Article signé A. paru dans Le Réveil clandestin, n° 114, juin 1945, p. 4-5

Les peuples ont été nourris pendant cinq ans de cette idée que la catastrophe était venue uniquement des menées hitlériennes, et que celles-ci jugulées, on retrouverait des temps idylliques. En fait, les chemins de roses annoncés, s’avèrent pleins d’ornières et de virages abrupts. Nous n’énumérerons pas toutes les possibilités de conflits, qui se développent à travers le monde. On ne les voit que trop éclore partout, dans la proportion de treize à la douzaine. Nous fixerons seulement notre attention aujourd’hui sur les événement d’Algérie et du Liban.
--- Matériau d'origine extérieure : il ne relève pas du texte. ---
(** The bytes an operation hands to its caller. *)
Definition run_op (o : buf_op) : M tt_buf_t (list Z) :=
  match o with
  | OpPut d => tt_buf_put d;; mret []
  | OpPutRep byte n => tt_buf_put_rep byte n;; mret []
  | OpGet n => tt_buf_get n
  | OpGetNocopy n => tt_buf_get_nocopy n
  | OpPeek n => tt_buf_peek n
  | OpIncRp n => tt_buf_inc_rp n;; mret []
  | OpRefine => tt_buf_refine;; mret []
  | OpTryRefine t => tt_buf_try_refine t;; mret []
  | OpClear => tt_buf_clear;; mret []
  end.

(** A client that issues the operations in turn and keeps going on errors. *)
Fixpoint run_ops (os : list buf_op) : M tt_buf_t (list (result (list Z))) :=
  match os with
  | [] => mret []
  | o :: os =>
      r ← try (run_op o);
      rs ← run_ops os;
      mret (r :: rs)
  end.
End queue.

(** The abstract queue.  [lossy] says that a write may be refused; it then has
    no effect. *)
Inductive q_step (lossy : Prop) : buf_op → list Z → result (list Z) → list Z → Prop :=
  | q_put d q : q_step lossy (OpPut d) q (TT_SUCCESS []) (q ++ d)
  | q_put_fail d q : lossy → q_step lossy (OpPut d) q (TT_ERROR TT_FAIL) q
  | q_rep byte n q :
      q_step lossy (OpPutRep byte n) q (TT_SUCCESS []) (q ++ replicate (Z.to_nat n) byte)
  | q_rep_fail byte n q : lossy → q_step lossy (OpPutRep byte n) q (TT_ERROR TT_FAIL) q
  | q_get d q : q_step lossy (OpGet (zlen d)) (d ++ q) (TT_SUCCESS d) q
  | q_get_short n q : zlen q < n → q_step lossy (OpGet n) q (TT_ERROR TT_E_BUF_NOBUFS) q
  | q_nocopy d q : q_step lossy (OpGetNocopy (zlen d)) (d ++ q) (TT_SUCCESS d) q
  | q_nocopy_short n q :
      zlen q < n → q_step lossy (OpGetNocopy n) q (TT_ERROR TT_E_BUF_NOBUFS) q
  | q_peek d q : q_step lossy (OpPeek (zlen d)) (d ++ q) (TT_SUCCESS d) (d ++ q)
  | q_peek_short n q : zlen q < n → q_step lossy (OpPeek n) q (TT_ERROR TT_E_BUF_NOBUFS) q
  | q_inc d q : q_step lossy (OpIncRp (zlen d)) (d ++ q) (TT_SUCCESS []) q
  | q_inc_short n q : zlen q < n → q_step lossy (OpIncRp n) q (TT_ERROR TT_E_BUF_NOBUFS) q
  | q_refine q : q_step lossy OpRefine q (TT_SUCCESS []) q
  | q_try_refine t q : q_step lossy (OpTryRefine t) q (TT_SUCCESS []) q
  | q_clear q : q_step lossy OpClear q (TT_SUCCESS []) [].

Inductive q_steps (lossy : Prop)
  : list buf_op → list Z → list (result (list Z)) → list Z → Prop :=
  | q_done q : q_steps lossy [] q [] q
  | q_next o os q r q1 rs q2 :
      q_step lossy o q r q1 → q_steps lossy os q1 rs q2 →
      q_steps lossy (o :: os) q (r :: rs) q2.

Section refinement.
Context `{Allocator}.

(** One operation: outcome, new queue, and room left for [n] more bytes. *)
Definition op_refines (o : buf_op) (b : tt_buf_t) (n : Z) : Prop :=
  ∃ r b', run_op o b = Ret (r, b') ∧ buf_wf b' ∧ readonly b' = false ∧
    mspg b' = mspg b ∧ room b' n ∧
    q_step (¬ reliable b) o (content b) r (content b').

Lemma content_split b n :
  0 ≤ n ≤ zlen (content b) →
  content b = sub (content b) 0 n ++ drop (Z.to_nat n) (content b) ∧
  zlen (sub (content b) 0 n) = n.
Proof.
  intros. split; [|apply zlen_sub; lia]. unfold sub.
  by rewrite drop_0, take_drop.
Qed.

Lemma advance_refines o b n m r (f : list Z → list Z) :
  buf_wf b → readonly b = false → 0 ≤ n → room b m →
  run_op o b = (if n <=? zlen (content b)
                then Ret (TT_SUCCESS (f (sub (content b) 0 n)), set_rpos (rpos b + n) b)
                else Ret (r, b)) →
  (∀ d q, zlen d = n → q_step (¬ reliable b) o (d ++ q) (TT_SUCCESS (f d)) q) →
  (zlen (content b) < n → q_step (¬ reliable b) o (content b) r (content b)) →
  op_refines o b m.
Proof.
  intros Hwf Hro Hn Hroom Hrun Hok Hko. unfold op_refines. rewrite Hrun.
  destruct (Z.leb_spec n (zlen (content b))) as [E|E].
  - destruct (content_split b n) as [Hs Hl]; [lia|].
    eexists _, _. split; [done|]. split; [by apply wf_advance|].
    split_and!; try done. rewrite content_set_rpos by (try done; lia).
    rewrite Hs at 1. by apply Hok.
  - eexists _, _. split; [done|]. split_and!; try done. by apply Hko.
Qed.

Lemma put_refines b d n :
  buf_wf b → readonly b = false → Forall is_u8 d → 0 ≤ n → room b (zlen d + n) →
  ∃ r b', tt_buf_put d b = Ret (r, b') ∧ buf_wf b' ∧ readonly b' = false ∧
    mspg b' = mspg b ∧ room b' n ∧
    (r = TT_SUCCESS tt ∧ content b' = content b ++ d ∨
     r = TT_ERROR TT_FAIL ∧ content b' = content b ∧ ¬ reliable b).
Proof.
  intros Hwf Hro Hd Hn Hroom. pose proof (zlen_nonneg d).
  assert (room b n) by (eapply room_weaken; [|exact Hroom]; lia).
  destruct (buf_put_spec b d) as [(b' & -> & Ha)|[-> ?]]; try done.
  - eapply room_weaken; [|exact Hroom]. lia.
  - pose proof (room_appended _ _ _ _ Hn Hroom Ha). destruct Ha.
    eexists _, b'. split; [done|]. split_and!; try done; [congruence|]. by left.
  - eexists _, b. split; [done|]. split_and!; try done. by right.
Qed.

Lemma refine_refines b n :
  buf_wf b → readonly b = false → room b n →
  ∃ k b', tt_buf_refine b = Ret (TT_SUCCESS k, b') ∧ buf_wf b' ∧
    readonly b' = false ∧ mspg b' = mspg b ∧ room b' n ∧ content b' = content b.
Proof.
  intros Hwf Hro [Hr1 Hr2]. pose proof (wf_pos b Hwf).
  destruct (buf_refine_spec b) as (b' & -> & Hwf' & Hc & Hrp & Hwp & Hs & Hm & Hro');
    [done..|].
  eexists _, b'. split; [done|]. split_and!; try done. split; [lia|]. rewrite Hm. lia.
Qed.

Lemma run_op_refines o b n :
  buf_wf b → readonly b = false → op_ok o → 0 ≤ n → room b (op_cost o + n) →
  op_refines o b n.
Proof.
  intros Hwf Hro Hok Hn Hroom.
  destruct o as [d|byte k|k|k|k|k| |t| ]; simpl in Hok, Hroom.
  - unfold op_refines, run_op.
    destruct (put_refines b d n) as (r & b' & E & ? & ? & ? & ? & [[-> Hc]|(-> & Hc & ?)]);
      try done; m_simpl; rewrite E; eexists _, b'; (split; [done|]);
      split_and!; try done; rewrite Hc; by constructor.
  - destruct Hok as [Hb Hk]. unfold op_refines, run_op.
    m_simpl. rewrite put_rep_put by done.
    destruct (put_refines b (replicate (Z.to_nat k) byte) n)
      as (r & b' & E & ? & ? & ? & ? & [[-> Hc]|(-> & Hc & ?)]);
      try done; try by apply Forall_replicate.
    { rewrite zlen_replicate. replace (Z.of_nat (Z.to_nat k)) with (Z.max 0 k) by lia. done. }
    all: rewrite E; eexists _, b'; (split; [done|]);
      split_and!; try done; rewrite Hc; by constructor.
  - eapply (advance_refines _ b k n (TT_ERROR TT_E_BUF_NOBUFS) id); try done.
    + by apply buf_get_spec.
    + intros d q <-. constructor.
    + by constructor.
  - eapply (advance_refines _ b k n (TT_ERROR TT_E_BUF_NOBUFS) id); try done.
    + simpl. rewrite buf_get_nocopy_spec by done. by apply buf_get_spec.
    + intros d q <-. constructor.
    + by constructor.
  - unfold op_refines, run_op. rewrite buf_peek_spec by done.
    destruct (Z.leb_spec k (zlen (content b))) as [E|E].
    + destruct (content_split b k) as [Hs Hl]; [lia|].
      eexists _, b. split; [done|]. split_and!; try done.
      rewrite Hs at 1 3. rewrite <- Hl at 1. constructor.
    + eexists _, b. split; [done|]. split_and!; try done. by constructor.
  - eapply (advance_refines _ b k n (TT_ERROR TT_E_BUF_NOBUFS) (λ _, [])); try done.
    + unfold run_op. m_simpl. rewrite buf_inc_rp_spec by done.
      by destruct (k <=? zlen (content b)).
    + intros d q <-. constructor.
    + by constructor.
  - unfold op_refines, run_op. m_simpl.
    destruct (refine_refines b n) as (k & b' & E & ? & ? & ? & ? & Hc); [done..|].
    rewrite E. eexists _, b'. split; [done|]. split_and!; try done. rewrite Hc. constructor.
  - unfold op_refines, run_op, tt_buf_try_refine. m_simpl.
    destruct (_ || _).
    + destruct (refine_refines b n) as (k & b' & E & ? & ? & ? & ? & Hc); [done..|].
      rewrite E. eexists _, b'. split; [done|]. split_and!; try done. rewrite Hc. constructor.
    + eexists _, b. split; [done|]. split_and!; try done. constructor.
  - unfold op_refines, run_op, tt_buf_clear, tt_buf_reset_rwp. m_simpl.
    destruct Hroom as [Hr1 Hr2]. pose proof (wf_pos b Hwf).
    eexists _, _. split; [done|]. split_and!; try done.
    + apply wf_set_wpos; [apply wf_set_rpos; [done|lia]|simpl; lia].
    + split; simpl in *; lia.
    + simpl. apply (q_clear _ (content b)).
Qed.
End refinement.

(** ** Creation *)

Section create.
Context `{Allocator}.

Definition attr_wf (a : tt_buf_attr_t) : Prop :=
  memspg_wf (mk_memspg (attr_min_extend a) (attr_max_extend a) (attr_max_limit a)).

Lemma attr_default_wf : attr_wf tt_buf_attr_default.
Proof.
  unfold attr_wf, memspg_wf, tt_buf_attr_default. change (Z.shiftl 1 12) with 4096.
  simpl. lia.
Qed.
A propos de l’Algérie, envisageant le nombre probable des victimes, nous avions timidement parlé de centaines, alors que si l’on en croit les communiqués américains, c’est par milliers qu’il eût fallu dire. Même en admettant que les Yankees aient exagéré, intéressés qu’ils sont à présenter le colonialisme français sous son jour le plus fâcheux, il n’est pas douteux que la répression des troubles de Sétif a été très onéreuse. Les journaux ont avancé, à ce sujet, que les moyens les plus modernes avaient été mis en œuvre, pour mater la révolte, et que les vaillantes troupes que la France entretient dans le Nord-Africain avaient montré que l’exemple laissé ailleurs par les S.S., tant honnis, n’avait pas été vain. Des villages entiers auraient été détruits, sans plus de façon, que s’il se serait agi de vulgaires Oradours ! On a su aussi, que la France avait enfin retrouvé les avions qui lui manquèrent dans tant de circonstances, et que leur première sortie avait consisté dans un vol de carnage contre de malheureuses populations berbères !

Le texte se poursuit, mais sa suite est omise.